- **Assigned task**
Print exactly the lines below between the line holding "Definition intend_save (req" and the line holding "require (String.eqb (RState", inclusive, and nothing more.

*** Data for this task ***

(* ===== verification/ReceiptStop.v ===== *)
(** * Stopping attempts

    Models the stop half of src/internal/vmrunner/receipts.go, [saveRAMState] of
    ram_state.go, [shutdownRunningVM] of vmrunner.go and the deletion proof of
    cleanup.go. *)
From S2P Require Import Prelude GoStrings Paths RunnerState Runtime Receipts Encodings.

#[local] Open Scope Z_scope.

Section stop.
(** What a guest does with the shutdown request it is sent, the Firecracker SDK's
    part of [requestGuestShutdown], and what waiting for it lets happen. *)
Context (guest_shutdown : string → Machine → Machine).
Context (cfg : ServerConfig).

Definition requestGuestShutdown (path : string) : M Host unit :=
  env_machine (λ m, (inl tt, guest_shutdown path m)).

(** Wait for the exit, kill after the grace period, wait again. *)
Definition wait_or_kill (pid ticks : Z) : M Host unit :=
  w ← try (waitPidfd pid ticks);
  match w with
  | inl _ => mret tt
  | inr e =>
      if bool_decide (e = errProcessExitTimeout)
      then sigkill pid ticks;; waitPidfd pid ticks
      else throw e
  end.

(** ** Saving RAM *)

Definition probe_rename : M Host unit := syscall;; syscall;; syscall;; syscall;; syscall.

Definition checkRAMStateLayout (name : string) : M Host unit :=
  lift (resolveJailerRuntimePaths (JailerBaseDir cfg) (FirecrackerBinary cfg) name);;
  probe_rename.

(** The API calls that pause the VM and write the image, up to the rename that
    publishes it. *)
Definition saveRAMState (r : startReceipt) : M Host unit :=
  let name := q_Name (sr_req r) in
  require (nonempty (ResumeConfig r))
    (Errorf "VM predates RAM-state support; cold-start it before suspending");;
  st ← readRAMState cfg name;
  match st with
  | Some st =>
      require (bool_decide (Attempt st = sr_req r))
        (Errorf "RAM state belongs to another attempt");;
      syscall
  | None =>
      lift (resolveJailerRuntimePaths (JailerBaseDir cfg) (FirecrackerBinary cfg) name);;
      syscall;; (* GET /machine-config *)
      syscall;; syscall;; syscall;; (* RemoveAll, Mkdir, Chown of the stage *)
      syscall;; (* Statfs, and the space it must show *)
      exe ← query_machine (λ m, match exes m !! PID r with
                                | Some e => inl e
                                | None => inr ErrNotExist
                                end);
      version ← lift (snapshot_version exe.2);
      syscall;; syscall;; (* PATCH /vm Paused, PUT /snapshot/create *)
      stamp ← stampFile (disk_path cfg name);
      syscall;; syscall;; syscall;; (* sync both images, write state.json *)
      env_machine (λ m, (inl tt,
        set_ram (<[ramStateDir cfg name :=
          Some (mkRamState (sr_req r) (ResumeConfig r) stamp (sha256_hex exe.1) version)]>
          (ram m)) m));;
      syscall
  end.

(** ** Stopping *)

Definition absent_or_reason (resp : StartResponse) : M Host unit :=
  require (String.eqb (Outcome resp) StartAbsent) (Errorf (Reason resp)).

Definition stop_live (r : startReceipt) : M Host unit :=
  let name := q_Name (sr_req r) in
  a ← try (activeReceipt cfg name);
  require (owns (sr_req r) a) (Errorf "receipt ownership ambiguous");;
  syscall;; (* PidfdOpen *)
  validateRuntime cfg r;;
  (if SaveState r then saveRAMState r
   else _ ← try (requestGuestShutdown (socket_path cfg name)); mret tt);;
  wait_or_kill (PID r) (Ticks r);;
  noLiveRuntimeLocked cfg name;;
  ignore_missing (cleanupFirecrackerCgroup name);;
  cleanupVMRuntime cfg name;;
  writeReceipt cfg (with_state "closed" r).

Definition stopReceiptLocked (r : startReceipt) : M Host unit :=
  boot ← hostBootID;
  if String.eqb (RState r) "closed" then mret tt else
  if negb (String.eqb (q_HostBootID (sr_req r)) boot) then
    resp ← finishDeadReceiptLocked cfg r; absent_or_reason resp
  else if negb (String.eqb (RState r) "started") then
    throw (Errorf "cannot stop quarantined or unverified attempt")
  else
    t ← try (processTicks (PID r));
    if process_gone r t then resp ← finishDeadReceiptLocked cfg r; absent_or_reason resp
    else match t with
         | inr e => throw e
         | inl _ => stop_live r
         end.

(** The single process of a runtime without receipts. *)
Fixpoint owned_legacy (name : string) (vms : list runningVM) (owned : option runningVM)
  : result (option runningVM) :=
  match vms with
  | [] => mret owned
  | vm :: vms' =>
      if negb (String.eqb (vm_Name vm) name) then owned_legacy name vms' owned
      else match owned, vm_PIDs vm with
           | None, [_] => owned_legacy name vms' (Some vm)
           | _, _ => inr (Errorf "legacy runtime ownership ambiguous")
           end
  end.

Definition stop_legacy_process (name : string) (suppliedPID : Z) (vm : runningVM) : M Host unit :=
  let pid := hd 0 (vm_PIDs vm) in
  require (negb ((0 <? suppliedPID) && negb (suppliedPID =? pid)))
    (Errorf "legacy runtime PID mismatch");;
  syscall;;
  ticks ← processTicks pid;
  validateRuntime cfg
    (mkReceipt (mkStartResultRequest name "" "" "") "" "" pid ticks "" false);;
  _ ← try (requestGuestShutdown (vm_SocketPath vm));
  wait_or_kill pid ticks.

Definition stopLegacyLocked (name : string) (suppliedPID : Z) : M Host unit :=
  vms ← listRunningVMs cfg;
  owned ← lift (owned_legacy name vms None);
  (match owned with
   | Some vm => stop_legacy_process name suppliedPID vm
   | None => mret tt
   end);;
  noLiveRuntimeLocked cfg name;;
  ignore_missing (cleanupFirecrackerCgroup name);;
  cleanupVMRuntime cfg name.

(** A stop without an attempt: a deleted incarnation is left alone. *)
Definition legacyStop (req : StopRequest) : M Host unit :=
  let name := tq_Name req in
  fence ← (if nonempty (tq_InstanceID req)
           then query (λ h, inl (lookup_file cfg name (fence_file (tq_InstanceID req)) h))
           else mret None);
  match fence with
  | Some (F_fence id) =>
      require (String.eqb id (tq_InstanceID req)) (Errorf "invalid incarnation deletion fence")
  | Some _ => throw (Errorf "invalid incarnation deletion fence")
  | None =>
      a ← activeReceipt cfg name;
      match a with
      | Some _ => throw (Errorf "managed attempt occupies name")
      | None => stopLegacyLocked name (tq_PID req)
      end
  end.

Definition with_save (r : startReceipt) : startReceipt :=
  mkReceipt (sr_req r) (Digest r) (RState r) (PID r) (Ticks r) (ResumeConfig r) true.

Definition stop_attempt (req : StopRequest) : StartResultRequest :=
  mkStartResultRequest (tq_Name req) (tq_InstanceID req) (tq_RequestID req) (tq_HostBootID req).

(** Save intent is recorded before the stop. *)
Definition intend_save (req : StopRequest) (r : startReceipt) : M Host startReceipt :=
  if tq_SaveState req && negb (SaveState r) then
    require (String.eqb (RState r) "started" && nonempty (ResumeConfig r))
      (Errorf "saving RAM requires a running VM started with RAM-state support");;
    checkRAMStateLayout (q_Name (sr_req r));;
    writeReceipt cfg (with_save r);;
    mret (with_save r)
  else mret r.

Definition managedStop (req : StopRequest) : M Host unit :=
  let q := stop_attempt req in
  lift (Validate q);;
  r ← readReceipt cfg q;
  match r with
  | None => throw (Errorf "start receipt not found")
  | Some r =>
      r ← intend_save req r;
      stopReceiptLocked r;;
      if tq_SaveState req then
        st ← readRAMState cfg (q_Name (sr_req r));
        require (match st with Some st => bool_decide (Attempt st = sr_req r) | None => false end)
          (Errorf "no saved RAM for this attempt: source exited before capture, or snapshot was already consumed")
      else mret tt
  end.

Definition receiptStop (req : StopRequest) : M Host unit :=
  if tq_SaveState req && negb (nonempty (tq_RequestID req))
  then throw (Errorf "saving RAM requires a managed start attempt") else
  if negb (nonempty (tq_RequestID req)) && negb (nonempty (JailerBaseDir cfg))
  then stopLegacyLocked (tq_Name req) (tq_PID req) else
  lockName cfg (tq_Name req);;
  if negb (nonempty (tq_RequestID req)) then legacyStop req else managedStop req.

(** One VM of a runner shutdown. *)
Definition shutdownRunningVM (name : string) : M Host unit :=
  lockName cfg name;;
  a ← activeReceipt cfg name;
  match a with
  | Some a => stopReceiptLocked a
  | None => stopLegacyLocked name 0
  end.
End stop.

(** ** The deletion proof *)
Section deletion.
Context (cfg : ServerConfig).

Definition storageIdleLocked (name : string) : M Host unit :=
  nameVacantLocked cfg name;;
  syscall;; (* delegatedCgroupRoot *)
  g ← query_machine (λ m, inl (find_cgroup m name));
  match g with
  | Some _ => throw (Errorf "cgroup still present")
  | None => mret tt
  end.

Definition verifyDeletion (q : StartResultRequest) : M Host unit :=
  require (validName (q_Name q) && nonempty (q_InstanceID q) &&
           Bool.eqb (nonempty (q_RequestID q)) (nonempty (q_HostBootID q)))
    (Errorf "complete incarnation and optional complete attempt required");;
  lockName cfg (q_Name q);;
  f ← query (λ h, match lookup_file cfg (q_Name q) (fence_file (q_InstanceID q)) h with
                  | Some f => inl f
                  | None => inr ErrNotExist
                  end);
  require (match f with F_fence id => String.eqb id (q_InstanceID q) | _ => false end)
    (Errorf "exact incarnation deletion fence required");;
  (if nonempty (q_RequestID q) then
     r ← readReceipt cfg q;
     require (match r with Some r => String.eqb (RState r) "closed" | None => false end)
       (Errorf "exact attempt not closed")
   else mret tt);;
  cold ← try (readCold cfg (q_Name q) (q_InstanceID q));
  require (match cold with inl None => true | _ => false end)
    (Errorf "cold disk journal must be settled before runtime cleanup proof");;
  storageIdleLocked (q_Name q).
End deletion.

***

- **Exercise result**
Definition intend_save (req : StopRequest) (r : startReceipt) : M Host startReceipt :=
  if tq_SaveState req && negb (SaveState r) then
    require (String.eqb (RState r) "started" && nonempty (ResumeConfig r))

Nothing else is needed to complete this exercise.